Immigration officials said they detained 1,187 immigrants working for Netherlands-based IFCO Systems North American, a pallet supply company, at plants in 26 states. Among those arrests were seven current and former lower-level IFCO managers and a foreman facing felony conspiracy charges of knowingly hiring illegals. No senior executives were charged.
Homeland Security Secretary Michael Chertoff said further charges might be filed. He plans to increase the number of investigators and work-site enforcement agents, but said he needs "careful access to Social Security data" to detect obvious violations by employers. The law now forbids both the Social Security Administration and Internal Revenue Service from sharing information with Homeland Security.
More than half of IFCO's 5,800 employees last year had invalid or mismatched Social Security numbers, according to the government. The case began after some workers in New York were seen ripping up their W-2 forms because they had no intention of filing tax returns.

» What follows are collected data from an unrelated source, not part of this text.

Lemma rcpts_allowed_mono t t' l : t ≤ t' → rcpts_allowed t l → rcpts_allowed t' l.
Proof. intros Ht H. eapply list.Forall_impl; [exact H|]. intros a (x & ? & ?). exists x. split; [lia|done]. Qed.
Lemma auth_since_app tr out u tn : Forall quiet out → auth_since tr u tn → auth_since (tr ++ out) u tn.
Proof.
  intros Hout (pre & t & i & pw & r & post & -> & Ho & Ht & Hp).
  exists pre, t, i, pw, r, (post ++ out). split; [by rewrite <- app_assoc|]. split_and!; [done..|].
  by apply Forall_app_2.
Qed.
Lemma trace_ok_app tr out : (∀ t e a, Delivered t e a ∉ out) → trace_ok tr → trace_ok (tr ++ out).
Proof.
  intros Hout Htr i t e a Hi. apply lookup_app_Some in Hi as [Hi|[Hl Hi]].
  - rewrite take_app_le; [by apply Htr|]. apply lookup_lt_Some in Hi. lia.
  - apply list_elem_of_lookup_2 in Hi. by apply Hout in Hi.
Qed.
Lemma trace_ok_deliver tr t e a : trace_ok tr → delivery_ok tr t e a → trace_ok (tr ++ [Delivered t e a]).
Proof.
  intros Htr Hd i t' e' a' Hi. apply lookup_app_Some in Hi as [Hi|[Hl Hi]].
  - rewrite take_app_le; [by apply Htr|]. apply lookup_lt_Some in Hi. lia.
  - destruct (i - length tr) as [|n] eqn:E; [|by destruct n]. injection Hi as <- <- <-.
    assert (i = length tr) as -> by lia. by rewrite take_app_length.
Qed.
Lemma Sent_quiet out : Forall is_Sent out → Forall quiet out.
Proof. intros H. eapply list.Forall_impl; [exact H|]. by intros [] ?. Qed.
Lemma Sent_not_Delivered out t e a : Forall is_Sent out → Delivered t e a ∉ out.
Proof. rewrite list.Forall_forall. intros H Hin. by apply H in Hin. Qed.

Lemma bytes_left_env x e : TLS e = TLS (c_env x) → bytes_left (set_env e x) = bytes_left x.
Proof. unfold bytes_left. cbn. by intros ->. Qed.

Lemma At_calm st s0 s s' : At st s0 s → calm s s' → At st s0 s'.
Proof.
  intros [[Ip Ir Il Ic Ie Id Is Ia It] Hb Hs Hal] [Ee Ea (A1 & A2 & A3) Er Es Ep Ez En (out & Et & Ho)].
  constructor; [constructor|..]; rewrite ?Ep, ?Ee, ?A1, ?A2, ?A3, ?Er, ?Es, ?Et; try done.
  - destruct Ir; [by left|right]. by eapply rcpts_allowed_mono.
  - auto.
  - auto.
  - intros H. apply auth_since_app; [by apply Sent_quiet|auto].
  - apply trace_ok_app; [|done]. intros. by apply Sent_not_Delivered.
  - unfold bytes_left in *. rewrite Ee. lia.
  - auto.
Qed.

(** Rules: a calm call, at the front of a program and at its end. *)
Lemma wp_calm {A C} (m : Ses A) (f : A → Ses C) Q R st s0 s : calmly m → At st s0 s →
  (∀ a s', calm s s' → At st s0 s' → wp (f a) Q R s') → wp (m ≫= f) Q R s.
Proof.
  intros Hm Ha Hf. apply wp_bind. eapply wp_mono; [apply Hm| |done]. cbn. intros a s' Hc.
  apply Hf; [done|]. by eapply At_calm.
Qed.
Lemma wp_calm_end {A} (m : Ses A) R st s0 s : calmly m → At st s0 s →
  wp m (λ _ s', At st s0 s') R s.
Proof. intros Hm Ha. eapply wp_mono; [apply Hm| |done]. cbn. intros _ s' Hc. by eapply At_calm. Qed.

(** ** Updates *)
Lemma At_env st s0 s f : At st s0 s →
  (let e := c_env (c s) in
   e_MailFrom (f e) = e_MailFrom e ∧ e_RcptTo (f e) = e_RcptTo e ∧ Data (f e) = Data e ∧
   Values (f e) = Values e ∧ TLS (f e) = TLS e) →
  wp (upd_env f) (λ _ s', At st s0 s') (λ _ _, False) s.
Proof.
  intros [[Ip Ir Il Ic Ie Id Is Ia It] Hb Hs Hal] (E1 & E2 & E3 & E4 & E5). apply wp_modify.
  constructor; [constructor|..]; cbn; rewrite ?E1, ?E2, ?E3, ?E4; try done.
  by rewrite bytes_left_env.
Qed.
Lemma At_reset st s0 s : At st s0 s → st ≠ ClientData →
  wp resetTransaction (λ _ s', At st s0 s') (λ _ _, False) s.
Proof.
  intros [[Ip Ir Il Ic Ie Id Is Ia It] Hb Hs Hal] Hst. apply wp_modify.
  constructor; [constructor|..]; cbn; try done.
  - right. constructor.
  - lia.
  - split; [split; [|left]|]; constructor.
  - intros _ H. congruence.
Qed.
Lemma At_parser st s0 s q : At st s0 s → reading q → wp (upd (set_parser q)) (λ _ s', At st s0 s') (λ _ _, False) s.
Proof.
  intros [[Ip Ir Il Ic Ie Id Is Ia It] Hb Hs Hal] Hq. apply wp_modify. by constructor; [constructor|..].
Qed.
Lemma At_MailFrom st s0 s a : At st s0 s → addr_clean a →
  wp (upd_env (set_MailFrom a)) (λ _ s', At st s0 s') (λ _ _, False) s.
Proof.
  intros [[Ip Ir Il [Ic1 Ic2] Ie Id Is Ia It] Hb Hs Hal] Ha. apply wp_modify. by constructor; [constructor|..].
Qed.
Lemma At_state_change st st' s0 s : At st s0 s → (st' = ClientData → e_RcptTo (c_env (c s)) ≠ []) →
  wp (upd (set_state st')) (λ _ s', At st' s0 s') (λ _ _, False) s.
Proof.
  intros [[Ip Ir Il Ic Ie Id Is Ia It] Hb Hs Hal] H. apply wp_modify. by constructor; [constructor|..].
Qed.
Lemma At_emit st s0 s ev : At st s0 s → quiet ev → (∀ t e a, ev ≠ Delivered t e a) →
  wp (emit ev) (λ _ s', At st s0 s') (λ _ _, False) s.
Proof.
  intros [[Ip Ir Il Ic Ie Id Is Ia It] Hb Hs Hal] H1 H2. apply wp_modify. constructor; [constructor|..]; cbn; try done.
  - intros H. apply auth_since_app; [by repeat constructor|auto].
  - apply trace_ok_app; [|done]. intros t e a H%list_elem_of_singleton. by apply (H2 t e a).
Qed.
Lemma addr_clean_zero : addr_clean zero_Address.
Proof. split; [|left]; constructor. Qed.
End Invariant.

(** ** The commands *)
Lemma HasPrefix_length s p : HasPrefix s p = true → length p ≤ length s.
Proof.
  revert s. induction p as [|a p IH]; intros [|b s] H; cbn in *; try lia.
  apply andb_true_iff in H as [_ H]. apply IH in H. lia.
Qed.
Lemma Index_0 s p : Index s p = Some 0 → HasPrefix s p = true.
Proof. destruct s as [|a s]; cbn [Index]; [by destruct (HasPrefix [] p)|]. destruct (HasPrefix (a :: s) p); [done|]. by destruct (Index s p). Qed.

Section Commands.
Context {U : Unicode} {UL : UnicodeLaws} {W : World} {B : Backend} {BL : BackendLaws} {Sv : Server} {SL : ServerLaws}.

Lemma match_cmd_length p input : ascii_text p = true →
  match_cmd p (ToUpper (take CommandVerbMaxLength input)) = true → length p ≤ length input.
Proof.
  unfold match_cmd. intros Hp H%bool_decide_eq_true%Index_0.
  transitivity (length (take CommandVerbMaxLength input)); [|rewrite length_take; lia].
  unfold ToUpper in H. destruct (ascii_text (take CommandVerbMaxLength input)).
  - apply HasPrefix_length in H. by rewrite length_map in H.
  - by apply upper_prefix.
Qed.
Lemma wp_slice {A} n input (f : bytes → Ses A) Q R s :
  n ≤ length input → wp (f (drop n input)) Q R s → wp (slice_from n input ≫= f) Q R s.
Proof.
  intros Hn Hf. apply wp_bind. unfold slice_from. destruct (Nat.leb_spec n (length input)); [|lia].
  by apply wp_ret.
Qed.
Lemma wp_cl {A C} (g : client → A) (f : A → Ses C) Q R s : wp (f (g (c s))) Q R s → wp (cl g ≫= f) Q R s.
Proof. intros H. by apply wp_bind, wp_gets. Qed.
Lemma wp_get_bind {C} (f : session → Ses C) Q R s : wp (f s) Q R s → wp (get ≫= f) Q R s.
Proof. intros H. by apply wp_bind. Qed.
(** An update that is followed by more. *)
Lemma wp_then {A} (m : Ses unit) (k : Ses A) (P : session → Prop) Q R s :
  wp m (λ _ s', P s') (λ _ _, False) s → (∀ s', P s' → wp k Q R s') → wp (m;; k) Q R s.
Proof. intros Hm Hk. apply wp_bind. eapply wp_mono; [exact Hm| |done]. cbn. intros _ s' H. by apply Hk. Qed.
Lemma wp_last (m : Ses unit) (P : session → Prop) (R : exit → session → Prop) s :
  wp m (λ _ s', P s') (λ _ _, False) s → wp m (λ _ s', P s') R s.
Proof. intros Hm. eapply wp_mono; [exact Hm|done|done]. Qed.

Immigration reform bills before Congress would require employers to use an electronic system to be created for checking Social Security or workers identification numbers. A pilot program created in 1997 is now used by 5,000 employers, but it is voluntary.
The mandatory program is included in the House-passed bill, and a similar provision is included in a bill to be taken up with the Senate's return to session today. Disagreement about whether to provide the nation's 12 million illegal immigrants a path toward citizenship should not deter Congress from requiring companies to determine the legality of their workforces.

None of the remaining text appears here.